In week 4 quiz, there’s a question like attached screenshot.
I’d argue dZL = AL - Y is only true when the activation function is sigmoid function.
Since the question doesn’t specify the activation function, the answer to the question should be false.
Make sense?

The activation function choice does not affect how the Chain Rule is applied, but the derivative of the activation function is one of the factors that is part of the Chain Rule product, right? The point here is that dZ^{[L]} is the derivative of the vector loss w.r.t. the linear activation input to the last layer.
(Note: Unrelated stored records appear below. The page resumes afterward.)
(** An agent that arrives when no switch is registered crashes the conductor: [onAgentMIP]
    closes, and so frees, the very element [process] is working on, and the loop then resets that
    element. *)
Theorem agent_without_switch_use_after_free fuel w q e p c (pkt : PacketAgentMIP) payload :
  queue_wf w → elements (queue w) !! q = Some e → receiving e → el_state e = SCK_READY →
  stream_type (net_buffer e) = AGENT_MIP → buffered e = frame (AGENT_MIP, payload) →
  SerializeToString pkt = Some payload →
  el_ptr e = Some p → conns (app w) !! p = Some c → switches (app w) = [] →
  process_step (makeNetworkQueueHandler (Some (ConductorDispatch fuel))) q w = Undef UseAfterFree.
Proof.
  intros Hwf He Hr Hst Hty Hbuf Hser Hp Hc Hsw.
  rewrite (typed_packet_step (ConductorDispatch fuel) q w e payload _ _ (onAgentMIP fuel) pkt He Hr Hst);
    [|by rewrite Hty|rewrite Hty; apply (typed_agent_mip (ConductorDispatch fuel))|done].
  assert (∃ w', onAgentMIP fuel (packet_data q e) pkt w = Ret ((), w') ∧ elements (queue w') !! q = None)
    as (w'&E&Hgone).
  { unfold onAgentMIP. cbn [packet_data sd_ptr_data sd_fd]. rewrite Hp.
    pose proof (sys_system_clock_ok (kern w)) as Hclock.
    destruct (sys_system_clock_ms (kern w)) as [now k] eqn:Eclock. cbn in Hclock.
    erewrite bind_ret. 2: { erewrite bind_ret by by apply deref_obj_run.
      unfold now_ms, syscall. rewrite Eclock. reflexivity. }
    erewrite bind_ret by by apply update_obj_run. set (w1 := set_obj _ _ _).
    assert (queue_wf w1) as Hwf1.
    { apply set_app_wf, set_kern_wf; [done|]. unfold same_reg_at. by rewrite Hclock. }
    erewrite (bind_ret (pick_switch _)).
    2: { unfold pick_switch. erewrite (bind_ret get_app) by reflexivity.
      change (switches (app w1)) with (switches (app w)). rewrite Hsw. reflexivity. }
    assert (fd_to_network_element (queue w1) !! el_fd e = Some q) as Hfd by by apply (wf_owned _ Hwf).
    destruct (close_element_run w1 (el_fd e) q Hwf1 Hfd) as (k2&E2&_).
    exists (closed_world (el_fd e) q k2 w1). split; [|cbn; apply lookup_delete_eq].
    unfold close_fd. erewrite (bind_ret (get_network_element_from_fd _)).
    2: { unfold get_network_element_from_fd. rewrite Hfd. reflexivity. }
    exact E2. }
  erewrite bind_ret by apply E. unfold after_packet, mbind, M_bind, update. by rewrite Hgone.
Qed.
End Properties.
End Conductor.

(** ** Concrete runs *)

#[local] Instance conductor_order : HostOrder := LittleEndian.
#[local] Instance conductor_inet : Inet := dotted_quad.
#[local] Instance conductor_malloc : Malloc := malloc_first_fit.
#[local] Instance conductor_nodes : NodeAlloc := λ _, true.
#[local] Instance conductor_codecs : Messages := codecs.

(** A generator that counts. *)
#[refine] Definition counting_rng : Rng := {|
  rng_state := Z; rng_next s := (s mod 2 ^ 64, s + 1)
|}.
Proof. intros s. apply Z.mod_pos_bound. lia. Defined.
#[local] Instance conductor_rng : Rng := counting_rng.
(* ===== verification/ConductorRun.v ===== *)
(** * Runs of the conductor

    The state dump ([write_dump] of src/conductor/setup.cpp) and the safety of
    whole runs of main: the conductor is compared with the program whose
    handlers refuse an agent that no switch can take and a connection that
    identifies itself as a switch and as an agent.  [DumpStorage] says what the
    operations of the dump do to the files. *)
From stdpp Require Import base option list gmap sets strings.
From Stdlib Require Import ZArith Lia.
From S2P Require Import Prelude Approx Args Bytes Random Kernel Protocol Framing Inet Proto NetQueue Heap ReadPath.
From S2P Require Import WritePath QueueInv SocketUtils Dispatch Monotone EventLoop Connections Conductor.

#[local] Open Scope Z_scope.
(* ===== verification/Testing.v ===== *)
(** * Running unit tests

    The macros of the repository's test programs, as steps of a computation:
    a failed expectation ends a test without a result. *)
From stdpp Require Import base list.
From S2P Require Import Prelude.

Definition EXPECT_TRUE {S} (b : bool) : M S () := if b then mret () else no_fuel.
Definition EXPECT_FALSE {S} (b : bool) : M S () := EXPECT_TRUE (negb b).
Definition EXPECT_EQ {S A} `{EqDecision A} (x y : A) : M S () := EXPECT_TRUE (bool_decide (x = y)).

(** An expectation on a function of the state. *)
Definition EXPECT_ST {S A} `{EqDecision A} (f : S → A) (y : A) : M S () :=
  s ← get_st; EXPECT_EQ (f s) y.

(** The test runs to its end from [s]. *)
Definition passes {S} (test : M S ()) (s : S) : bool :=
  match test s with Ret _ => true | _ => false end.
(* ===== verification/Concurrency.v ===== *)
(** Concurrent runs of programs against one store.

    [reach horizon] interleaves the calls of a pool of programs, one call at a
    time, as long as the clock stays below [horizon].  [cwp] is the proof rule:
    every program carries a ghost state, and each of its calls re-establishes
    an invariant that ties the ghost states of all programs to the world. *)

From S2P Require Export MongoRef.

Section Conc.
Context {E : Type -> Type} {S : Type} `{MongoConf} `{ExtSpec E S} {G : Type}.
Variable Inv : list G -> world S -> Prop.
Variable horizon : Z.

(** One step of one program of the pool, before the horizon. *)
Definition live_step {A} (c c' : list (prog E A) * world S) : Prop :=
  pool_step c.1 c.2 c'.1 c'.2 /\ w_now c'.2 < horizon.
Definition reach {A} : relation (list (prog E A) * world S) := rtc live_step.

Fixpoint cwp {A} (p : prog E A) (Q : G -> result A -> Prop) (i : nat) (g : G) : Prop :=
  match p with
  | Ret a => Q g (Ok a)
  | Raise e => Q g (Err e)
  | Vis o k => forall gs w w' r,
      gs !! i = Some g -> Inv gs w -> op_spec o w w' r -> w_now w' < horizon ->
      exists g', Inv (<[i := g']> gs) w' /\ cwp (k r) Q i g'
  end.

Lemma cwp_mono {A} (p : prog E A) (Q R : G -> result A -> Prop) i g :
  cwp p Q i g -> (forall g' r, Q g' r -> R g' r) -> cwp p R i g.
Proof.
  revert g. induction p as [a|e|X o k IH]; simpl; intros g Hp Hqr; [by apply Hqr..|].
  intros gs w w' r Hg Hi Ho Hl. destruct (Hp gs w w' r Hg Hi Ho Hl) as (g' & Hi' & Hk). eauto.
Qed.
In other words:

dZ^{[L]} = \displaystyle \frac {\partial \mathbb{L}}{\partial Z^{[L]}}

When you apply the Chain Rule to the RHS of that expression, you’ll need to calculate the derivative of the loss w.r.t. the output of the activation and the derivative of the activation w.r.t. its input, right? So it will matter that g^{[L]} is the sigmoid function and that the loss is cross entropy loss. This is the derivation shown on this famous thread from Eddy.

But up to this point in the course where the quiz is positioned, we’ve literally never seen a case in which the output activation is anything other than sigmoid and the loss is anything other than cross entropy loss, right? So maybe @WinniePooh is correct that this answer is not True in every possible case, but it’s True as far as we know at this point.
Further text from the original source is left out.